Senate Minority Leader Mitch McConnell, R-Ky., speaking on NBC’s Meet the Press, railed against WikiLeaks chief Julian Assange, saying he greatly harmed U.S. diplomatic efforts overseas.
“I think the man is a high tech terrorist,” he said. “He has done enormous damage to our country and I think he needs to be prosecuted to the fullest extent of the law. And if that becomes a problem, we need to change the law.”
McConnell’s comments echo those made by other Republican lawmakers who have called for an investigation into how thousands of sensitive, classified cables were made public by the whistle-blower website.
Some of the documents held personal identification numbers, information about weapons, and potentially ego-bruising correspondence about the leaders of some of the nation’s closest allies.

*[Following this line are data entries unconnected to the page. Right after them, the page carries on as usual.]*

(** What the section loop maintains, whatever the keys are. *)
Definition dedup_inv (hash : string -> Z) (s : sections)
           (st : gset Z * sections) : Prop :=
  (forall z, In z (section_hashes hash (snd st)) -> z ∈ fst st)
  /\ List.NoDup (section_hashes hash (snd st))
  /\ no_empty_section (snd st)
  /\ drawn_from (snd st) s.

Local Open Scope Q_scope.

(** What the two loops maintain: [from] are the blocks examined so far. *)
Definition filter_inv (nlp : option ner) (from : list block) (d : sections)
  : Prop :=
  all_blocks (fun k b => 0.3 <= confidence_of nlp (text b) k) d
  /\ no_empty_section d
  /\ incl (blocks_of d) from.


(** A stand-in for Python's [hash] on strings: the length. *)
Definition length_hash (s : string) : Z := Z.of_nat (String.length s).

(** A dictionary naming one skill twice. *)
Definition repeated_skill : sections :=
  [("SKILLS", [plain_block "python"; plain_block "docker"]);
   ("SUMMARY", [plain_block "python"])].

(** Two texts of more than 100 characters that differ after the 100th. *)
Definition ten_words : string :=
  "managed the delivery of a data platform for five business units across three regions and two clouds ".
Definition long_block_1 : block := plain_block (ten_words ++ "in 2020").
Definition long_block_2 : block := plain_block (ten_words ++ "in 2023").

(** The two degree lines of the validator's self-test. *)
Definition bachelor_block : block :=
  plain_block "Bachelor of Science in Computer Science, MIT".
Definition master_block : block :=
  plain_block "Master of Science in AI, Stanford, 2020".
(* ===== verification/Bytes.v ===== *)
(** * Unaligned big- and little-endian memory accesses

    The [WPA_GET_*] and [WPA_PUT_*] inlines of hostap's [utils/common.h].  A
    [GET] reads from the start of the buffer it is given; a [PUT] returns the
    bytes it stores, which the caller places with [memcpy]. *)

From S2P Require Import Prelude.

Definition WPA_GET_BE16 (a : bytes) : Z :=
  u16 (Z.lor (Z.shiftl (get a 0) 8) (get a 1)).
Definition WPA_PUT_BE16 (val : Z) : bytes :=
  [u8 (Z.shiftr (u16 val) 8); u8 (Z.land (u16 val) 255)].

Definition WPA_GET_LE16 (a : bytes) : Z :=
  u16 (Z.lor (Z.shiftl (get a 1) 8) (get a 0)).
Definition WPA_PUT_LE16 (val : Z) : bytes :=
  [u8 (Z.land (u16 val) 255); u8 (Z.shiftr (u16 val) 8)].

Definition WPA_GET_BE24 (a : bytes) : Z :=
  u32 (Z.lor (Z.lor (Z.shiftl (get a 0) 16) (Z.shiftl (get a 1) 8)) (get a 2)).
Definition WPA_PUT_BE24 (val : Z) : bytes :=
  let val := u32 val in
  [u8 (Z.land (Z.shiftr val 16) 255); u8 (Z.land (Z.shiftr val 8) 255);
   u8 (Z.land val 255)].

Definition WPA_GET_BE32 (a : bytes) : Z :=
  u32 (Z.lor (Z.lor (Z.lor (Z.shiftl (get a 0) 24) (Z.shiftl (get a 1) 16))
                    (Z.shiftl (get a 2) 8)) (get a 3)).
Definition WPA_PUT_BE32 (val : Z) : bytes :=
  let val := u32 val in
  [u8 (Z.land (Z.shiftr val 24) 255); u8 (Z.land (Z.shiftr val 16) 255);
   u8 (Z.land (Z.shiftr val 8) 255); u8 (Z.land val 255)].

Definition WPA_GET_LE32 (a : bytes) : Z :=
  u32 (Z.lor (Z.lor (Z.lor (Z.shiftl (get a 3) 24) (Z.shiftl (get a 2) 16))
                    (Z.shiftl (get a 1) 8)) (get a 0)).
Definition WPA_PUT_LE32 (val : Z) : bytes :=
  let val := u32 val in
  [u8 (Z.land val 255); u8 (Z.land (Z.shiftr val 8) 255);
   u8 (Z.land (Z.shiftr val 16) 255); u8 (Z.land (Z.shiftr val 24) 255)].

Definition WPA_GET_BE64 (a : bytes) : Z :=
  u64 (Z.lor (Z.lor (Z.lor (Z.lor (Z.lor (Z.lor (Z.lor
    (Z.shiftl (get a 0) 56) (Z.shiftl (get a 1) 48))
    (Z.shiftl (get a 2) 40)) (Z.shiftl (get a 3) 32))
    (Z.shiftl (get a 4) 24)) (Z.shiftl (get a 5) 16))
    (Z.shiftl (get a 6) 8)) (get a 7)).
Definition WPA_PUT_BE64 (val : Z) : bytes :=
  let val := u64 val in
  [u8 (Z.shiftr val 56); u8 (Z.shiftr val 48); u8 (Z.shiftr val 40);
   u8 (Z.shiftr val 32); u8 (Z.shiftr val 24); u8 (Z.shiftr val 16);
   u8 (Z.shiftr val 8); u8 (Z.land val 255)].

Definition WPA_GET_LE64 (a : bytes) : Z :=
  u64 (Z.lor (Z.lor (Z.lor (Z.lor (Z.lor (Z.lor (Z.lor
    (Z.shiftl (get a 7) 56) (Z.shiftl (get a 6) 48))
    (Z.shiftl (get a 5) 40)) (Z.shiftl (get a 4) 32))
    (Z.shiftl (get a 3) 24)) (Z.shiftl (get a 2) 16))
    (Z.shiftl (get a 1) 8)) (get a 0)).
Definition WPA_PUT_LE64 (val : Z) : bytes :=
  let val := u64 val in
  [u8 (Z.land val 255); u8 (Z.shiftr val 8); u8 (Z.shiftr val 16);
   u8 (Z.shiftr val 24); u8 (Z.shiftr val 32); u8 (Z.shiftr val 40);
   u8 (Z.shiftr val 48); u8 (Z.shiftr val 56)].

(** ** Big-endian numbers of any length *)

Fixpoint be_decode_acc (acc : Z) (l : bytes) : Z :=
  match l with [] => acc | b :: l => be_decode_acc (acc * 256 + b) l end.
Definition be_decode : bytes -> Z := be_decode_acc 0.

Fixpoint be_encode (n : nat) (z : Z) : bytes :=
  match n with O => [] | S n => be_encode n (z / 256) ++ [z mod 256] end.

Lemma be_decode_acc_spec l acc :
  be_decode_acc acc l = acc * 256 ^ Z.of_nat (length l) + be_decode l.
Proof.
  unfold be_decode. revert acc. induction l as [|b l IH]; intros acc; cbn [be_decode_acc length].
  - rewrite Z.pow_0_r. lia.
  - rewrite IH, (IH (0 * 256 + b)), Nat2Z.inj_succ, Z.pow_succ_r by lia. ring.
Qed.

Lemma be_decode_app l k :
  be_decode (l ++ k) = be_decode l * 256 ^ Z.of_nat (length k) + be_decode k.
Proof.
  rewrite <- be_decode_acc_spec. unfold be_decode. generalize 0.
  induction l as [|b l IH]; intros acc; [done|]. apply IH.
Qed.

Lemma be_decode_snoc l b : be_decode (l ++ [b]) = be_decode l * 256 + b.
Proof. rewrite be_decode_app. change (be_decode [b]) with b. simpl. lia. Qed.

Lemma be_decode_range l :
  wf_bytes l -> 0 <= be_decode l < 256 ^ Z.of_nat (length l).
Proof.
  induction l as [|b l IH] using rev_ind; intros Hl; [done|].
  apply wf_bytes_app in Hl as [Hl Hb]. apply Forall_cons in Hb as [Hb _].
  specialize (IH Hl). rewrite be_decode_snoc, length_app. simpl length.
  rewrite Nat2Z.inj_add, Z.pow_add_r by lia. unfold is_byte in Hb.
  change (256 ^ Z.of_nat 1) with 256. lia.
Qed.

Lemma length_be_encode n z : length (be_encode n z) = n.
Proof. revert z. induction n as [|n IH]; intros z; [done|]. simpl. rewrite length_app, IH. simpl. lia. Qed.

Lemma wf_be_encode n z : wf_bytes (be_encode n z).
Proof.
  revert z. induction n as [|n IH]; intros z; [constructor|]. simpl.
  apply wf_bytes_app. split; [apply IH|]. apply Forall_singleton, Z.mod_pos_bound. lia.
Qed.

Lemma be_encode_decode l : wf_bytes l -> be_encode (length l) (be_decode l) = l.
Proof.
  induction l as [|b l IH] using rev_ind; intros Hl; [done|].
  apply wf_bytes_app in Hl as [Hl Hb]. apply Forall_cons in Hb as [Hb _]. unfold is_byte in Hb.
  rewrite length_app, Nat.add_comm, be_decode_snoc. simpl.
  replace ((be_decode l * 256 + b) / 256) with (be_decode l) by zdiv.
  replace ((be_decode l * 256 + b) mod 256) with b by zdiv.
  by rewrite IH.
Qed.

Lemma be_decode_encode n z : be_decode (be_encode n z) = z mod 256 ^ Z.of_nat n.
Proof.
  revert z. induction n as [|n IH]; intros z; simpl.
  - symmetry. apply Z.mod_1_r.
  - rewrite be_decode_snoc, IH, Nat2Z.inj_succ, Z.pow_succ_r by lia.
    assert (0 < 256 ^ Z.of_nat n) by (apply Z.pow_pos_nonneg; lia).
    rewrite Z.rem_mul_r by lia. lia.
Qed.

(** ** The accessors are the big-endian numbers *)

(** [a | b] is [a + b] when [b] lies below the low zeros of [a]. *)
Lemma lor_add n a b : 0 <= n -> a mod 2 ^ n = 0 -> 0 <= b < 2 ^ n -> Z.lor a b = a + b.
Proof.
  intros Hn Ha Hb. rewrite <- Z.add_lor_land.
  assert (E : Z.land a b = 0); [|lia].
  apply Z.bits_inj'. intros i Hi. rewrite Z.land_spec, Z.bits_0.
  destruct (Z.lt_ge_cases i n).
  - rewrite <- (Z.mod_pow2_bits_low a n i), Ha, Z.bits_0 by lia. done.
  - rewrite (testbit_small b n i) by lia. apply andb_false_r.
Qed.

Lemma shiftl_lor_add a b n m :
  0 <= m <= n -> 0 <= a -> 0 <= b < 2 ^ (n - m) ->
  Z.lor (Z.shiftl a n) (Z.shiftl b m) = a * 2 ^ n + b * 2 ^ m.
Proof.
  intros Hm Ha Hb. rewrite !Z.shiftl_mul_pow2 by lia.
  assert (E : 2 ^ n = 2 ^ (n - m) * 2 ^ m) by (rewrite <- Z.pow_add_r by lia; f_equal; lia).
  apply (lor_add n); [lia|apply Z.mod_mul; lia|].
  pose proof (Z.pow_pos_nonneg 2 m). nia.
Qed.

(** Or-ing one more byte below [k] bytes that are already in place. *)
Lemma lor_next acc b n :
  0 <= n -> is_byte b ->
  Z.lor (acc * 2 ^ (n + 8)) (Z.shiftl b n) = (acc * 256 + b) * 2 ^ n.
Proof.
  intros Hn Hb. unfold is_byte in Hb. rewrite Z.shiftl_mul_pow2, (lor_add (n + 8)).
  - rewrite Z.pow_add_r by lia. change (2 ^ 8) with 256. ring.
  - lia.
  - apply Z.mod_mul. lia.
  - rewrite Z.pow_add_r by lia. pose proof (Z.pow_pos_nonneg 2 n). change (2 ^ 8) with 256. nia.
  - lia.
Qed.

Lemma lor_last acc b : is_byte b -> Z.lor (acc * 2 ^ 8) b = acc * 256 + b.
Proof.
  intros Hb. rewrite <- (Z.shiftl_0_r b), (lor_next _ _ 0) by done.
  rewrite Z.pow_0_r, Z.shiftl_0_r. ring.
Qed.

Lemma put_byte w n v :
  0 <= n -> n + 8 <= w -> u8 (Z.shiftr (Z.land v (Z.ones w)) n) = (v / 2 ^ n) mod 256.
Proof.
  intros Hn Hw. rewrite u8_mod, <- (Z.shiftr_div_pow2 v n) by lia. change 256 with (2 ^ 8).
  rewrite <- !Z.land_ones by lia. apply Z.bits_inj'. intros i Hi.
  rewrite !Z.land_spec, !Z.shiftr_spec, Z.land_spec by lia.
  destruct (Z.lt_ge_cases i 8).
  - rewrite (Z.ones_spec_low w) by lia. by rewrite andb_true_r.
  - rewrite (Z.ones_spec_high 8) by lia. by rewrite !andb_false_r.
Qed.

Ltac wf_literal := unfold wf_bytes; rewrite ?Forall_cons, ?Forall_nil; auto 20 with wlan.

Lemma WPA_GET_BE16_decode a b l : is_byte a -> is_byte b ->
  WPA_GET_BE16 (a :: b :: l) = be_decode [a; b].
Proof.
  intros Ha Hb. unfold WPA_GET_BE16, be_decode, be_decode_acc. cbn [get nth].
  rewrite Z.shiftl_mul_pow2, lor_last by (done || lia). unfold is_byte in *.
  rewrite u16_mod. zdiv.
Qed.

Lemma WPA_GET_BE24_decode a b c l : is_byte a -> is_byte b -> is_byte c ->
  WPA_GET_BE24 (a :: b :: c :: l) = be_decode [a; b; c].
Proof.
  intros Ha Hb Hc. unfold WPA_GET_BE24, be_decode, be_decode_acc. cbn [get nth].
  rewrite Z.shiftl_mul_pow2, (lor_next _ _ 8), lor_last by (done || lia). unfold is_byte in *.
  rewrite u32_mod. zdiv.
Qed.

Lemma WPA_GET_BE32_decode a b c d l : is_byte a -> is_byte b -> is_byte c -> is_byte d ->
  WPA_GET_BE32 (a :: b :: c :: d :: l) = be_decode [a; b; c; d].
Proof.
  intros Ha Hb Hc Hd. unfold WPA_GET_BE32. cbn [get nth].
  rewrite Z.shiftl_mul_pow2, (lor_next _ _ 16), (lor_next _ _ 8), lor_last by (done || lia).
  rewrite u32_mod. apply Z.mod_small.
  apply (be_decode_range [a; b; c; d]). wf_literal.
Qed.

Lemma WPA_GET_BE64_decode a b c d e f g h l :
  wf_bytes [a; b; c; d; e; f; g; h] ->
  WPA_GET_BE64 (a :: b :: c :: d :: e :: f :: g :: h :: l) = be_decode [a; b; c; d; e; f; g; h].
Proof.
  intros Hw. pose proof (be_decode_range _ Hw) as Hr. unfold wf_bytes in Hw.
  rewrite !Forall_cons in Hw. destruct Hw as (Ha & Hb & Hc & Hd & He & Hf & Hg & Hh & _).
  unfold WPA_GET_BE64. cbn [get nth].
  rewrite Z.shiftl_mul_pow2, (lor_next _ _ 48), (lor_next _ _ 40), (lor_next _ _ 32),
    (lor_next _ _ 24), (lor_next _ _ 16), (lor_next _ _ 8), lor_last by (done || lia).
  rewrite u64_mod. apply Z.mod_small. exact Hr.
Qed.

Lemma put_low w v : 8 <= w -> u8 (Z.land (Z.land v (Z.ones w)) 255) = v mod 256.
Proof.
  intros Hw. pose proof (put_byte w 0 v ltac:(lia) ltac:(lia)) as H.
  rewrite Z.shiftr_0_r, Z.pow_0_r, Z.div_1_r in H. rewrite <- H.
  unfold u8. by rewrite <- Z.land_assoc.
Qed.

Lemma put_masked w n v :
  0 <= n -> n + 8 <= w ->
  u8 (Z.land (Z.shiftr (Z.land v (Z.ones w)) n) 255) = (v / 2 ^ n) mod 256.
Proof.
  intros. rewrite <- (put_byte w n v) by done. unfold u8. by rewrite <- Z.land_assoc.
Qed.

Lemma WPA_PUT_BE16_encode v : WPA_PUT_BE16 v = be_encode 2 v.
Proof.
  unfold WPA_PUT_BE16, u16. change 65535 with (Z.ones 16).
  by rewrite put_byte, put_low by lia.
Qed.

Lemma WPA_PUT_BE24_encode v : WPA_PUT_BE24 v = be_encode 3 v.
Proof.
  unfold WPA_PUT_BE24, u32. change 4294967295 with (Z.ones 32). cbv zeta.
  rewrite !put_masked, put_low by lia. cbn [be_encode app]. by rewrite !Z.div_div by lia.
Qed.

Lemma WPA_PUT_BE32_encode v : WPA_PUT_BE32 v = be_encode 4 v.
Proof.
  unfold WPA_PUT_BE32, u32. change 4294967295 with (Z.ones 32). cbv zeta.
  rewrite !put_masked, put_low by lia. cbn [be_encode app]. by rewrite !Z.div_div by lia.
Qed.

Lemma WPA_PUT_BE64_encode v : WPA_PUT_BE64 v = be_encode 8 v.
Proof.
  unfold WPA_PUT_BE64, u64. change 18446744073709551615 with (Z.ones 64). cbv zeta.
  rewrite !put_byte, put_low by lia. cbn [be_encode app]. by rewrite !Z.div_div by lia.
Qed.

(** The little-endian accessors are the big-endian ones on the reversed bytes. *)
Lemma WPA_PUT_LE_reverse v :
  WPA_PUT_LE16 v = reverse (WPA_PUT_BE16 v) /\ WPA_PUT_LE32 v = reverse (WPA_PUT_BE32 v) /\
  WPA_PUT_LE64 v = reverse (WPA_PUT_BE64 v).
Proof. done. Qed.

Lemma WPA_GET_LE_reverse a b c d e f g h l k :
  WPA_GET_LE16 (a :: b :: l) = WPA_GET_BE16 (b :: a :: k) /\
  WPA_GET_LE32 (a :: b :: c :: d :: l) = WPA_GET_BE32 (d :: c :: b :: a :: k) /\
  WPA_GET_LE64 (a :: b :: c :: d :: e :: f :: g :: h :: l) =
  WPA_GET_BE64 (h :: g :: f :: e :: d :: c :: b :: a :: k).
Proof. done. Qed.

Lemma is_byte_mod x : is_byte (x mod 256).
Proof. apply Z.mod_pos_bound. lia. Qed.
#[export] Hint Resolve is_byte_mod : wlan.

(** Reading what was written, the big-endian widths. *)
Lemma WPA_GET_PUT_BE v l :
  WPA_GET_BE16 (WPA_PUT_BE16 v ++ l) = u16 v /\
  WPA_GET_BE24 (WPA_PUT_BE24 v ++ l) = v mod 2 ^ 24 /\
  WPA_GET_BE32 (WPA_PUT_BE32 v ++ l) = u32 v /\
  WPA_GET_BE64 (WPA_PUT_BE64 v ++ l) = u64 v.
Proof.
  rewrite WPA_PUT_BE16_encode, WPA_PUT_BE24_encode, WPA_PUT_BE32_encode, WPA_PUT_BE64_encode.
  rewrite u16_mod, u32_mod, u64_mod. split_and!.
  - etrans; [apply WPA_GET_BE16_decode; apply is_byte_mod|]. apply (be_decode_encode 2 v).
  - etrans; [apply WPA_GET_BE24_decode; apply is_byte_mod|]. apply (be_decode_encode 3 v).
  - etrans; [apply WPA_GET_BE32_decode; apply is_byte_mod|]. apply (be_decode_encode 4 v).
  - etrans; [apply WPA_GET_BE64_decode; wf_literal|].
    apply (be_decode_encode 8 v).
Qed.

(** Every accessor of [utils/common.h] reads back what its writer stored,
    truncated to the width: 16, 24, 32 and 64 bits big-endian, 16, 32 and 64
    bits little-endian, whatever follows in the buffer. *)
Theorem WPA_GET_PUT v l :
  WPA_GET_BE16 (WPA_PUT_BE16 v ++ l) = u16 v /\
  WPA_GET_BE24 (WPA_PUT_BE24 v ++ l) = v mod 2 ^ 24 /\
  WPA_GET_BE32 (WPA_PUT_BE32 v ++ l) = u32 v /\
  WPA_GET_BE64 (WPA_PUT_BE64 v ++ l) = u64 v /\
  WPA_GET_LE16 (WPA_PUT_LE16 v ++ l) = u16 v /\
  WPA_GET_LE32 (WPA_PUT_LE32 v ++ l) = u32 v /\
  WPA_GET_LE64 (WPA_PUT_LE64 v ++ l) = u64 v.
Proof.
  destruct (WPA_GET_PUT_BE v l) as (H16 & H24 & H32 & H64). split_and!; [done..|exact H16| |].
  - exact H32.
  - exact H64.
Qed.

In the meantime, administration officials last week worked to frame the lasting effect of the document dump.
“I’ve heard the impact of these releases on our foreign policy described as a meltdown, as a game changer and so on,” Defense Secretary Robert Gates said. “I think those descriptions are fairly significantly overwrought.”
Gates continued, "The fact is, governments deal with the United States because it's in their interest, not because they like us, not because they trust us and not because they believe we can keep secrets."
Senate Foreign Relations Committee Chairman John Kerry, D-Mass., however, disagreed.
“I think there is damage, and maybe a little bit more profound than (Gates),” he said on Meet the Press. “I don’t think it goes to the extent that some people have been saying, but yes, there is real damage.”
Kerry would not say whether or not some U.S. ambassadors would be removed from their posts, but admitted that the more personal information included in the WikiLeaks documents have strained relationships.
The senator, however, downplayed the lasting historical significance of Assange and WikiLeaks. “This is voyeurism,” he said. “This is the sort of anarchical kind of act by someone who wants attention.”